Your assignment >> Set down only what runs from the line containing "Har). apply list_elem_of_here." through the last line of the data, exactly as it reads.

** Opening Extracted records block **

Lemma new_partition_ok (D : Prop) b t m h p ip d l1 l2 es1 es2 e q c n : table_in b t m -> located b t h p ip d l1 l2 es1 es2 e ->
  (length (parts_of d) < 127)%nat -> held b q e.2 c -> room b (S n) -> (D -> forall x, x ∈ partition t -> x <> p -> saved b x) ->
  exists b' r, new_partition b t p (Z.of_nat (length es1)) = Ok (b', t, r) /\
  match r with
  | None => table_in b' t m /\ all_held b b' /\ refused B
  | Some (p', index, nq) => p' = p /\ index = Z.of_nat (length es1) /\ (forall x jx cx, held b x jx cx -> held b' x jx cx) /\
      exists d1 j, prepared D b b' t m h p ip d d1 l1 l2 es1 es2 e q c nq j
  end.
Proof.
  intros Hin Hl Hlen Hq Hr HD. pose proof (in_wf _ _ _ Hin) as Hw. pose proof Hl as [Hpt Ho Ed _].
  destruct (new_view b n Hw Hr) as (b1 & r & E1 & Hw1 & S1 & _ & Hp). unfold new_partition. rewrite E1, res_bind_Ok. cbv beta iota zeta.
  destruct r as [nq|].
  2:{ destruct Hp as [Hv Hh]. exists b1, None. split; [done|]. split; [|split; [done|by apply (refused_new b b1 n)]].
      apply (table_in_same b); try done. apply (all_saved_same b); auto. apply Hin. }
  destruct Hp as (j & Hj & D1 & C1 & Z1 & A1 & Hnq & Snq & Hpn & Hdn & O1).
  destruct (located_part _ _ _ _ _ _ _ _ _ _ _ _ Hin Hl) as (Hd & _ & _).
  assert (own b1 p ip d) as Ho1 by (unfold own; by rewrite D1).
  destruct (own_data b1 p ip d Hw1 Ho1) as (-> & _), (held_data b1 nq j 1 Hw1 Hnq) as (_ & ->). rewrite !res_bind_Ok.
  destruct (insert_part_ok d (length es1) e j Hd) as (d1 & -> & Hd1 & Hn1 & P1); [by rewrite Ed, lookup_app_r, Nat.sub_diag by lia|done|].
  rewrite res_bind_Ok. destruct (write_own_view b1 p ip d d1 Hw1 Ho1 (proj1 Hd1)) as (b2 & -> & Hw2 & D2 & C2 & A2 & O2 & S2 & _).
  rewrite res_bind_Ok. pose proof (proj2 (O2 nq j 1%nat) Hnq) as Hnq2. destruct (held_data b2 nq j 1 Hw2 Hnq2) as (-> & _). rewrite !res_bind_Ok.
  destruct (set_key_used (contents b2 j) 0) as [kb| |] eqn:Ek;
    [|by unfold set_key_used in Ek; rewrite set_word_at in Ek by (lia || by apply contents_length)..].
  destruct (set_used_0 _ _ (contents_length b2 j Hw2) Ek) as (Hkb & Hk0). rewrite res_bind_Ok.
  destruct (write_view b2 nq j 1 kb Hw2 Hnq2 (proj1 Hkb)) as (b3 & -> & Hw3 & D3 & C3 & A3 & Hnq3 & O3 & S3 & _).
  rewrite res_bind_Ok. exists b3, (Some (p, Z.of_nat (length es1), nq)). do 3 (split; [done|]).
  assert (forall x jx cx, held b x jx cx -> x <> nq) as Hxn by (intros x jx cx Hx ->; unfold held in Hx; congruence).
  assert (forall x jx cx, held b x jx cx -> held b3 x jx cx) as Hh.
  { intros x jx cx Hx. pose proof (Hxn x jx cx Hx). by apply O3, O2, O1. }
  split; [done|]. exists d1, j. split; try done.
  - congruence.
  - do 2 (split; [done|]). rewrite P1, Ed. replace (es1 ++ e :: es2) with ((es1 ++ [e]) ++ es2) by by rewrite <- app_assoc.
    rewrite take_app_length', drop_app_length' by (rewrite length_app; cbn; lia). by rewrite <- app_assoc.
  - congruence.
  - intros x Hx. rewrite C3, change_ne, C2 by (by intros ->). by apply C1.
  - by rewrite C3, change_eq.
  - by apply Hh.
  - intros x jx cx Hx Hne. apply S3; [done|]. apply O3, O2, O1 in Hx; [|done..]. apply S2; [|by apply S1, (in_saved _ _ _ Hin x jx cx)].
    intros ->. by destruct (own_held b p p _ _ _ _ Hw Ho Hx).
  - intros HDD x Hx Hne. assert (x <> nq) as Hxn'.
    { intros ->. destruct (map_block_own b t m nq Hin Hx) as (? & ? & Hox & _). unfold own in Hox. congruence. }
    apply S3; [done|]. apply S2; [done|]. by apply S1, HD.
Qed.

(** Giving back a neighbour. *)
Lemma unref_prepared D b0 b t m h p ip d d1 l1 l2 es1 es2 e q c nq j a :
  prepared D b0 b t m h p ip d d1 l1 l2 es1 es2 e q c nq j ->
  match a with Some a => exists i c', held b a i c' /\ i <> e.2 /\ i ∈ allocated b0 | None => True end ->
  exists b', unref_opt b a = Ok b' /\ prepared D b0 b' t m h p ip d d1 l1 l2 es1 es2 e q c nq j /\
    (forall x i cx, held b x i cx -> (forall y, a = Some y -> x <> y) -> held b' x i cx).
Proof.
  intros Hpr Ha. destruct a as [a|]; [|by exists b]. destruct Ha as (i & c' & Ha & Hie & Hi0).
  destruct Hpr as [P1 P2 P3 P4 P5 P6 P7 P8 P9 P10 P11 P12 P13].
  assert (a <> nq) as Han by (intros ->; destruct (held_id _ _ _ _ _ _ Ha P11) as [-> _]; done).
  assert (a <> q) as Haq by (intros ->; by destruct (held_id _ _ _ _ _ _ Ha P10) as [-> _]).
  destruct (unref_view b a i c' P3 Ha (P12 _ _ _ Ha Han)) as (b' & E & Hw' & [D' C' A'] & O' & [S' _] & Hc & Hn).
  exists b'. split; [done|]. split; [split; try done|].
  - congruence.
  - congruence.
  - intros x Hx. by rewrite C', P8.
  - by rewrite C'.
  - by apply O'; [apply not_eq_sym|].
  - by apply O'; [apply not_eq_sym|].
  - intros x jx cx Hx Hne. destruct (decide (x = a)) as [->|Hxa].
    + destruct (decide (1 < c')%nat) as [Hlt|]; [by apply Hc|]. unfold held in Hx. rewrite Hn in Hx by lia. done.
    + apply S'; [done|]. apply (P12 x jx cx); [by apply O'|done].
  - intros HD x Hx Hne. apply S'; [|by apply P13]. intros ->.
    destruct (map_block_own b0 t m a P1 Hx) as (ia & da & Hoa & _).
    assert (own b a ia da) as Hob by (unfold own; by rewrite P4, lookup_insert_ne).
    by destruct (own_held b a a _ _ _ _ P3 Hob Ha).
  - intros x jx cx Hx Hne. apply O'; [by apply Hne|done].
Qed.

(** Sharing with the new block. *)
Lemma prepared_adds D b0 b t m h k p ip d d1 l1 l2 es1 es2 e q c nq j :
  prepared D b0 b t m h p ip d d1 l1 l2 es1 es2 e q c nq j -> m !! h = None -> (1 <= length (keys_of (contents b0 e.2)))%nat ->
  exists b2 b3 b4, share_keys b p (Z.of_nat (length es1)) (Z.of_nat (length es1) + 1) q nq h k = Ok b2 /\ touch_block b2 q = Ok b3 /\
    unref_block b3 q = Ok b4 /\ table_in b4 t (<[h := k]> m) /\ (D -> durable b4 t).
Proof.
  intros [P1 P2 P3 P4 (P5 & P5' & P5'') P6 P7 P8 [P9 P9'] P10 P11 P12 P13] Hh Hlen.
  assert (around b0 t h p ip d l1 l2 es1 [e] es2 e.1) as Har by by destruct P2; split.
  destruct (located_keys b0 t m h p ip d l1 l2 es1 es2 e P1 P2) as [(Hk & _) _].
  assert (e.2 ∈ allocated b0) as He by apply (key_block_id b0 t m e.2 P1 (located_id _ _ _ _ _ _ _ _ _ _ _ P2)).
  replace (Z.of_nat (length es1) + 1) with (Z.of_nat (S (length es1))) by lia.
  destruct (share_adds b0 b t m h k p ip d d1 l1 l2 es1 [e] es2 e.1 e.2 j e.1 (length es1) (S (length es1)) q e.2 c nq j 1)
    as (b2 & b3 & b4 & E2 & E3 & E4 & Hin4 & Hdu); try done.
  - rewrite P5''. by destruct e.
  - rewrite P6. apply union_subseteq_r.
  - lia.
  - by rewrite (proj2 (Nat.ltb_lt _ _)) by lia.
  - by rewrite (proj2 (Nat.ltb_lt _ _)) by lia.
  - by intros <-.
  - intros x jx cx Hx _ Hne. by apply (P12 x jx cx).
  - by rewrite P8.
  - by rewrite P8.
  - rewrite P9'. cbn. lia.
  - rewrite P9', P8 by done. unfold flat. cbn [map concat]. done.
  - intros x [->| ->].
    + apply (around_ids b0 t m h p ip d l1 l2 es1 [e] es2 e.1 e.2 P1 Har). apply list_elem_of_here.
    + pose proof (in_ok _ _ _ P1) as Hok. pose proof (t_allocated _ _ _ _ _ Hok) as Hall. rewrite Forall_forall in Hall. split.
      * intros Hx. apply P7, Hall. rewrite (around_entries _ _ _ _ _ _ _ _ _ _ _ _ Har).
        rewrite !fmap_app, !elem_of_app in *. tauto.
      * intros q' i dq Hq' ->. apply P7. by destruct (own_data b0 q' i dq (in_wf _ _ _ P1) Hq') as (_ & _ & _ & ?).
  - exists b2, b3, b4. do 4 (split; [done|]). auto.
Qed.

** Closing Extracted records block **

Solved problem >>
    + apply (around_ids b0 t m h p ip d l1 l2 es1 [e] es2 e.1 e.2 P1 Har). apply list_elem_of_here.
    + pose proof (in_ok _ _ _ P1) as Hok. pose proof (t_allocated _ _ _ _ _ Hok) as Hall. rewrite Forall_forall in Hall. split.
      * intros Hx. apply P7, Hall. rewrite (around_entries _ _ _ _ _ _ _ _ _ _ _ _ Har).
        rewrite !fmap_app, !elem_of_app in *. tauto.
      * intros q' i dq Hq' ->. apply P7. by destruct (own_data b0 q' i dq (in_wf _ _ _ P1) Hq') as (_ & _ & _ & ?).
  - exists b2, b3, b4. do 4 (split; [done|]). auto.
Qed.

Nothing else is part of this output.